The president unveiled his homeland security plans, which will be part of the budget he sends to Congress on Feb. 4 for fiscal year 2003, one day after revealing his intention to ask for a $48-billion boost for the military. Today he travels to Portland, Maine, to highlight port security and border control, aspects of homeland security.

With the approach Tuesday of his first State of the Union address, Bush and his top aides have been working to tout popular spending initiatives. They are not talking about the many programs that face cuts, nor about earlier presidential initiatives such as Social Security reforms and prescription drug coverage, which stand little chance of enactment in the new climate of budget deficits.

As with his announcement of the huge Pentagon budget increase, neither Bush nor the White House gave many details of his homeland security plans. Aides told reporters to wait for the president's speech and the submission of his budget.

Bush also said he was ordering the Federal Emergency Management Agency to bring about compatibility in communications and rescue equipment among the nation's 36,000 municipalities.

His press secretary, Ari Fleischer, said the $37.7 billion in homeland security funds for next year would be spread across many government agencies and represented a combination of beefed-up existing programs and new ones.

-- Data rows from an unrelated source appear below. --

Lemma u32_add a b : u32 (u32 a + b) = u32 (a + b).
Proof. unfold u32. apply Zplus_mod_idemp_l. Qed.
Lemma u32_sub a b : u32 (u32 a - b) = u32 (a - b).
Proof. unfold u32. apply Zminus_mod_idemp_l. Qed.
Lemma u32_diff a b : 0 <= a - b < 2 ^ 32 -> u32 (u32 a - u32 b) = a - b.
Proof. intros H. unfold u32. rewrite <- Zminus_mod. by apply Z.mod_small. Qed.
Lemma u32_near a b : 0 <= a - b < 2 ^ 32 -> u32 a = u32 b <-> a = b.
Proof.
  intros H. split; [|by intros ->]. intros E. pose proof (u32_diff a b H) as Hd. rewrite E, Z.sub_diag in Hd. change (u32 0) with 0 in Hd. clear E. lia.
Qed.
Lemma slot_u32 k : slot (u32 k) = slot k.
Proof. unfold slot, u32, INPUT_BUF_SIZE. f_equal. apply Z.mod_mod_divide. exists (2 ^ 25). done. Qed.
Lemma slot_lt k : (slot k < 128)%nat.
Proof. unfold slot, INPUT_BUF_SIZE. pose proof (Z.mod_pos_bound k 128 ltac:(lia)). lia. Qed.
Lemma slot_inj R i j : 0 <= i < 128 -> 0 <= j < 128 -> slot (R + i) = slot (R + j) -> i = j.
Proof.
  unfold slot, INPUT_BUF_SIZE. intros Hi Hj E. pose proof (Z.mod_pos_bound (R + i) 128 ltac:(lia)). pose proof (Z.mod_pos_bound (R + j) 128 ltac:(lia)).
  pose proof (Z.div_mod (R + i) 128 ltac:(lia)). pose proof (Z.div_mod (R + j) 128 ltac:(lia)).
  apply Z2Nat.inj in E; [|lia|lia]. rewrite E in *. lia.
Qed.

Section Rep.
Context (c : cons) (Q L : list Z) (R : Z) (HT : trep c Q L R).

Lemma tr_line : (c_e c =? c_w c) = bool_decide (L = []).
Proof.
  pose proof (tr_room _ _ _ _ HT). rewrite (tr_e _ _ _ _ HT), (tr_w _ _ _ _ HT).
  case_bool_decide as E; [subst L; cbn; by rewrite Z.add_0_r, Z.eqb_refl|]. apply Z.eqb_neq. intros Hx.
  rewrite u32_near in Hx by lia. destruct L; [done|cbn in Hx; lia].
Qed.

Lemma tr_queue : (c_r c =? c_w c) = bool_decide (Q = []).
Proof.
  pose proof (tr_room _ _ _ _ HT). rewrite (tr_r _ _ _ _ HT), (tr_w _ _ _ _ HT). rewrite Z.eqb_sym.
  case_bool_decide as E; [subst Q; cbn; by rewrite Z.add_0_r, Z.eqb_refl|]. apply Z.eqb_neq. intros Hx.
  rewrite u32_near in Hx by lia. destruct Q; [done|cbn in Hx; lia].
Qed.

Lemma tr_used : u32 (c_e c - c_r c) = Z.of_nat (length Q + length L).
Proof. pose proof (tr_room _ _ _ _ HT). rewrite (tr_r _ _ _ _ HT), (tr_e _ _ _ _ HT), u32_diff by lia. lia. Qed.

Lemma tr_byte i x : (Q ++ L) !! i = Some x -> forall k, u32 k = u32 (R + Z.of_nat i) -> cbyte c (u32 k) = x.
Proof. intros Hi k Hk. unfold cbyte. by rewrite Hk, slot_u32, (tr_bytes _ _ _ _ HT i x Hi). Qed.

(** The buffer after a byte was stored at the edit index. *)
Lemma tr_store x : (length Q + length L < 128)%nat ->
  forall i y, (Q ++ L ++ [x]) !! i = Some y -> <[slot (c_e c) := x]> (c_buf c) !! slot (R + Z.of_nat i) = Some y.
Proof.
  intros Hroom i y Hi. assert (Hil : (i <= length Q + length L)%nat).
  { apply lookup_lt_Some in Hi. rewrite !length_app in Hi. cbn in Hi. lia. }
  rewrite (tr_e _ _ _ _ HT), slot_u32. rewrite app_assoc in Hi. destruct (decide (i = length Q + length L)%nat) as [->|Hne].
  - rewrite lookup_app_r in Hi by (rewrite length_app; lia). rewrite length_app, Nat.sub_diag in Hi. injection Hi as <-.
    replace (R + Z.of_nat (length Q) + Z.of_nat (length L)) with (R + Z.of_nat (length Q + length L)) by lia.
    apply list_lookup_insert_eq. rewrite (tr_len _ _ _ _ HT). apply slot_lt.
  - rewrite lookup_app_l in Hi by (rewrite length_app; lia). rewrite list_lookup_insert_ne; [by apply (tr_bytes _ _ _ _ HT)|].
    rewrite <- Z.add_assoc. intros E. apply slot_inj in E; lia.
Qed.

Definition typed (x : Z) : cons := set_c_e (u32 (c_e c + 1)) (set_c_buf (<[slot (c_e c) := x]> (c_buf c)) c).

Lemma typed_line x : (length Q + length L < 128)%nat -> x ≠ nl -> x ≠ ctrl_D -> trep (typed x) Q (L ++ [x]) R.
Proof.
  intros Hroom H1 H2. split; cbn [typed set_c_e set_c_buf c_r c_w c_e c_buf].
  - apply HT.
  - apply HT.
  - rewrite (tr_e _ _ _ _ HT), u32_add, length_app. f_equal. cbn. lia.
  - rewrite length_app. cbn. lia.
  - rewrite length_insert. apply HT.
  - by apply tr_store.
  - apply Forall_app. split; [apply HT|by repeat constructor].
Qed.

Lemma typed_commit x : (length Q + length L < 128)%nat -> trep (set_c_w (c_e (typed x)) (typed x)) (Q ++ L ++ [x]) [] R.
Proof.
  intros Hroom. assert (Ee : u32 (c_e c + 1) = u32 (R + Z.of_nat (length (Q ++ L ++ [x])))).
  { rewrite (tr_e _ _ _ _ HT), u32_add, !length_app. f_equal. cbn. lia. }
  split; cbn [typed set_c_w set_c_e set_c_buf c_r c_w c_e c_buf].
  - apply HT.
  - exact Ee.
  - rewrite Ee. f_equal. cbn. lia.
  - rewrite !length_app. cbn. lia.
  - rewrite length_insert. apply HT.
  - rewrite app_nil_r. by apply tr_store.
  - constructor.
Qed.

Lemma typed_used x : (length Q + length L < 128)%nat -> u32 (c_e (typed x) - c_r (typed x)) = Z.of_nat (S (length Q + length L)).
Proof.
  intros Hroom. cbn [typed set_c_e set_c_buf c_e c_r]. rewrite (tr_e _ _ _ _ HT), (tr_r _ _ _ _ HT), u32_add, u32_diff by lia. lia.
Qed.

(** A byte leaves the queue. *)
Lemma tr_read ch Q' : Q = ch :: Q' -> cbyte c (c_r c) = ch /\ trep (set_c_r (u32 (c_r c + 1)) c) Q' L (R + 1).
Proof.
  intros EQ. split.
  - rewrite (tr_r _ _ _ _ HT). apply (tr_byte 0 ch); [by rewrite EQ|]. f_equal. lia.
  - pose proof (tr_w _ _ _ _ HT) as Hw. pose proof (tr_e _ _ _ _ HT) as He. pose proof (tr_room _ _ _ _ HT) as Hr. rewrite EQ in *. cbn [length] in *.
    split; cbn [set_c_r c_r c_w c_e c_buf]; [| | |lia|apply HT| |apply HT].
    + by rewrite (tr_r _ _ _ _ HT), u32_add.
    + rewrite Hw. f_equal. lia.
    + rewrite He. f_equal. lia.
    + intros i x Hi. replace (R + 1 + Z.of_nat i) with (R + Z.of_nat (S i)) by lia. by apply (tr_bytes _ _ _ _ HT).
Qed.
End Rep.

(** Erasing the last byte of the line. *)
Lemma tr_back c Q L x R : trep c Q (L ++ [x]) R ->
  cbyte c (u32 (c_e c - 1)) = x /\ trep (set_c_e (u32 (c_e c - 1)) c) Q L R.
Proof.
  intros HT. pose proof (tr_e _ _ _ _ HT) as He. pose proof (tr_room _ _ _ _ HT) as Hr. rewrite length_app in He, Hr. cbn in He, Hr.
  assert (Ee : u32 (c_e c - 1) = u32 (R + Z.of_nat (length Q) + Z.of_nat (length L))) by (rewrite He, u32_sub; f_equal; lia).
  split.
  - rewrite Ee. apply (tr_byte c Q (L ++ [x]) R HT (length Q + length L)); [|f_equal; lia].
    rewrite app_assoc, lookup_app_r, length_app, Nat.sub_diag by (rewrite length_app; lia). done.
  - split; cbn [set_c_e c_r c_w c_e c_buf]; [apply HT|apply HT|exact Ee|lia|apply HT| |].
    + intros i y Hi. apply (tr_bytes _ _ _ _ HT). rewrite app_assoc. by apply lookup_app_l_Some.
    + pose proof (tr_edit _ _ _ _ HT) as Hed. by apply Forall_app in Hed as [Hed _].
Qed.

(** ** The handlers implement the abstract operations *)
Definition trel (t : tty) (a : atty) : Prop :=
  (exists R, trep (t_cons t) (a_Q a) (a_L a) R) /\ t_out t = a_out a /\ t_woken t = a_woken a.

Lemma erase_S n : [8; 32; 8] ++ erase n = erase (S n).
Proof. done. Qed.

The sharply increased support for first responders would include $2 billion to buy emergency equipment and $1.1 billion to train rescue personnel to deal with chemical and biological attacks.

Fleischer said the most populous states would receive the most federal aid. The states in turn would parcel out the funds to their cities and counties.

Border control, another aspect of homeland security, is budgeted at $8.7 billion in the 2002 fiscal year, which ends Sept. 30. The funds are shared by the Immigration and Naturalization Service, the Customs Service, the Agriculture Department's food inspection bureaus and the Coast Guard.